▸ **Collected data**:
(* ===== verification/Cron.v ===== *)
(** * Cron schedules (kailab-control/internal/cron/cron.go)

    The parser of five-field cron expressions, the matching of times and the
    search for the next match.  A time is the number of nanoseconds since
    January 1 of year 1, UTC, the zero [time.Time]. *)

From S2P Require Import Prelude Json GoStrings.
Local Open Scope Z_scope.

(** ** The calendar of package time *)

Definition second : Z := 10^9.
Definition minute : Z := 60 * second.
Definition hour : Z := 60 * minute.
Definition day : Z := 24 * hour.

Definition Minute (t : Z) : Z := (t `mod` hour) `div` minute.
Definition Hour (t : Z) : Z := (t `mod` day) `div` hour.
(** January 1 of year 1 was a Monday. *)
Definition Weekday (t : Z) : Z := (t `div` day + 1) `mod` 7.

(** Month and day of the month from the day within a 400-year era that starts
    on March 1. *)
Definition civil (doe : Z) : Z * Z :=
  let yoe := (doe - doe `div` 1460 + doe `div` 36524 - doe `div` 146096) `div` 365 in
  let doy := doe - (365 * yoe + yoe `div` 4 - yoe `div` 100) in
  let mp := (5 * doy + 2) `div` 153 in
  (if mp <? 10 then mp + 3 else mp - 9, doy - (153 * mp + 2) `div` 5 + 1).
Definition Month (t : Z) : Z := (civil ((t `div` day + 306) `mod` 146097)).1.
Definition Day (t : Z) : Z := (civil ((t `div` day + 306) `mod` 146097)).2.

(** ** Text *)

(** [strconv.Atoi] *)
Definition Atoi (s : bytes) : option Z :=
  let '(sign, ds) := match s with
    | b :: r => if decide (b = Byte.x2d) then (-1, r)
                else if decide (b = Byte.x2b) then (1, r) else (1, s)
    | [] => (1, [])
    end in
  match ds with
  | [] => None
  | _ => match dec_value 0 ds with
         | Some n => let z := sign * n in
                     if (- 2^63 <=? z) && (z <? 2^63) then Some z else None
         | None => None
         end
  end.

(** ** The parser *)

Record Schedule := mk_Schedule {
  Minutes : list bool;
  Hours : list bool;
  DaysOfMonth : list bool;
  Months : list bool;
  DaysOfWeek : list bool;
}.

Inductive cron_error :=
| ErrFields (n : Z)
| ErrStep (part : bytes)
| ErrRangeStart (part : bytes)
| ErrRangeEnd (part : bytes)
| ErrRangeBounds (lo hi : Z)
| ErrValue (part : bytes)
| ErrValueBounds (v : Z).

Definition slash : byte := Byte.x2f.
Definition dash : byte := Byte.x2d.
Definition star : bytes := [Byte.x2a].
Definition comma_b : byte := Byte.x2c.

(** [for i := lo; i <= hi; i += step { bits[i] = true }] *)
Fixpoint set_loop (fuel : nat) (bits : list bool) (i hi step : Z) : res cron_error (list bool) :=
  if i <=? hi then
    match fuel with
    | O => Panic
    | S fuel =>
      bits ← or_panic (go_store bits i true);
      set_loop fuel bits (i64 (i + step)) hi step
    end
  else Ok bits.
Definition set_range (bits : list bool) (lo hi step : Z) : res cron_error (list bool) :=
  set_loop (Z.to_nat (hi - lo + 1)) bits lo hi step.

==

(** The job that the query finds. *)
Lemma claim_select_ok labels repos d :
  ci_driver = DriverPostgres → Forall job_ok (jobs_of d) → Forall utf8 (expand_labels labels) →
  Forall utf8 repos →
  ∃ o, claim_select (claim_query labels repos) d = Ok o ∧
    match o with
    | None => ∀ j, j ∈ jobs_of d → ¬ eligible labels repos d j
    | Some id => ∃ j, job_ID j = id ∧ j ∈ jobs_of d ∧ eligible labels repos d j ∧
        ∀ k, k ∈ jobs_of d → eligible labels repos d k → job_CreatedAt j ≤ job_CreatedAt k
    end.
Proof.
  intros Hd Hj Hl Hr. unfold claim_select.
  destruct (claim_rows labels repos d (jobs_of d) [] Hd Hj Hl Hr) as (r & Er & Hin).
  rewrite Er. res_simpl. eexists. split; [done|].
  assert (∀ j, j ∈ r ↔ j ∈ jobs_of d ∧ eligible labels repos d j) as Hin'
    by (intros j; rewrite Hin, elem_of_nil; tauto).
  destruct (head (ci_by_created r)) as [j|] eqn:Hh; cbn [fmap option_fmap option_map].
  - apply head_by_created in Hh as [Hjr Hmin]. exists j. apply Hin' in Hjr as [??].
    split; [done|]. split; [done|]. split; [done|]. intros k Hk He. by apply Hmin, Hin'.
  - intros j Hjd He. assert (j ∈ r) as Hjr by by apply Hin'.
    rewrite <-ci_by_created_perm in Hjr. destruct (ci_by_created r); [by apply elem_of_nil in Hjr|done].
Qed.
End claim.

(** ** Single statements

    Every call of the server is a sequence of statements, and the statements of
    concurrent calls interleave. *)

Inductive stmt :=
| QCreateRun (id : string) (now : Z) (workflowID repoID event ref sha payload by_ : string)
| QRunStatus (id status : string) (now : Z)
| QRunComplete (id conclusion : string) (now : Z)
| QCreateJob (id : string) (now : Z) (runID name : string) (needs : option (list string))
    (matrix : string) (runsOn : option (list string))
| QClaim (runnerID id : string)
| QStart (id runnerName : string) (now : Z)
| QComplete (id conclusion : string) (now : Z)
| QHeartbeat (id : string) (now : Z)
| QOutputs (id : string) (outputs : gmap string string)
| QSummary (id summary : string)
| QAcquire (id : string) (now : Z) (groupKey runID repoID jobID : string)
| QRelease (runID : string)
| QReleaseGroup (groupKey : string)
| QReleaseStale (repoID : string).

---

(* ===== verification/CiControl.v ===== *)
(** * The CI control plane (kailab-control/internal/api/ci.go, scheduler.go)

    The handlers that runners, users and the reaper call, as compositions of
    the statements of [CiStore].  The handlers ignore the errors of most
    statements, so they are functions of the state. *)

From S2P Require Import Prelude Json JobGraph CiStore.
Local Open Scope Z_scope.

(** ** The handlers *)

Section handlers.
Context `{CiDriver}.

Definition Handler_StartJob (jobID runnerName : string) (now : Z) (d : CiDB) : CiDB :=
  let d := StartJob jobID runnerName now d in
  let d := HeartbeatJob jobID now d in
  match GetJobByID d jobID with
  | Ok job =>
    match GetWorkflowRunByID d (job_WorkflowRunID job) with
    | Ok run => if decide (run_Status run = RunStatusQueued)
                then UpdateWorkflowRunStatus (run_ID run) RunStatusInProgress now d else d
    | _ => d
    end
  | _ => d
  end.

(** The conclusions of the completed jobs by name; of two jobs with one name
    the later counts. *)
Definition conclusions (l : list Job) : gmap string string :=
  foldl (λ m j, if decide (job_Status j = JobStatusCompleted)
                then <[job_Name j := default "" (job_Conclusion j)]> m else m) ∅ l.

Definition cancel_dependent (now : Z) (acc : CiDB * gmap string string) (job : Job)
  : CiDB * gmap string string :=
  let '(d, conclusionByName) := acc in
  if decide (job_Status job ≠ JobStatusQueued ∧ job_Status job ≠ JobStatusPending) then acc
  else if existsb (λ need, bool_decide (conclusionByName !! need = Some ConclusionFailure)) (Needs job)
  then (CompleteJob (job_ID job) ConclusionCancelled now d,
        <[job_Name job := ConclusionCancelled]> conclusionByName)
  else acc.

▸ **About this task**: In the records above, find each line with the word "runnerName" and copy it.

▸ **Worked solution**:
| QStart (id runnerName : string) (now : Z)
Definition Handler_StartJob (jobID runnerName : string) (now : Z) (d : CiDB) : CiDB :=
  let d := StartJob jobID runnerName now d in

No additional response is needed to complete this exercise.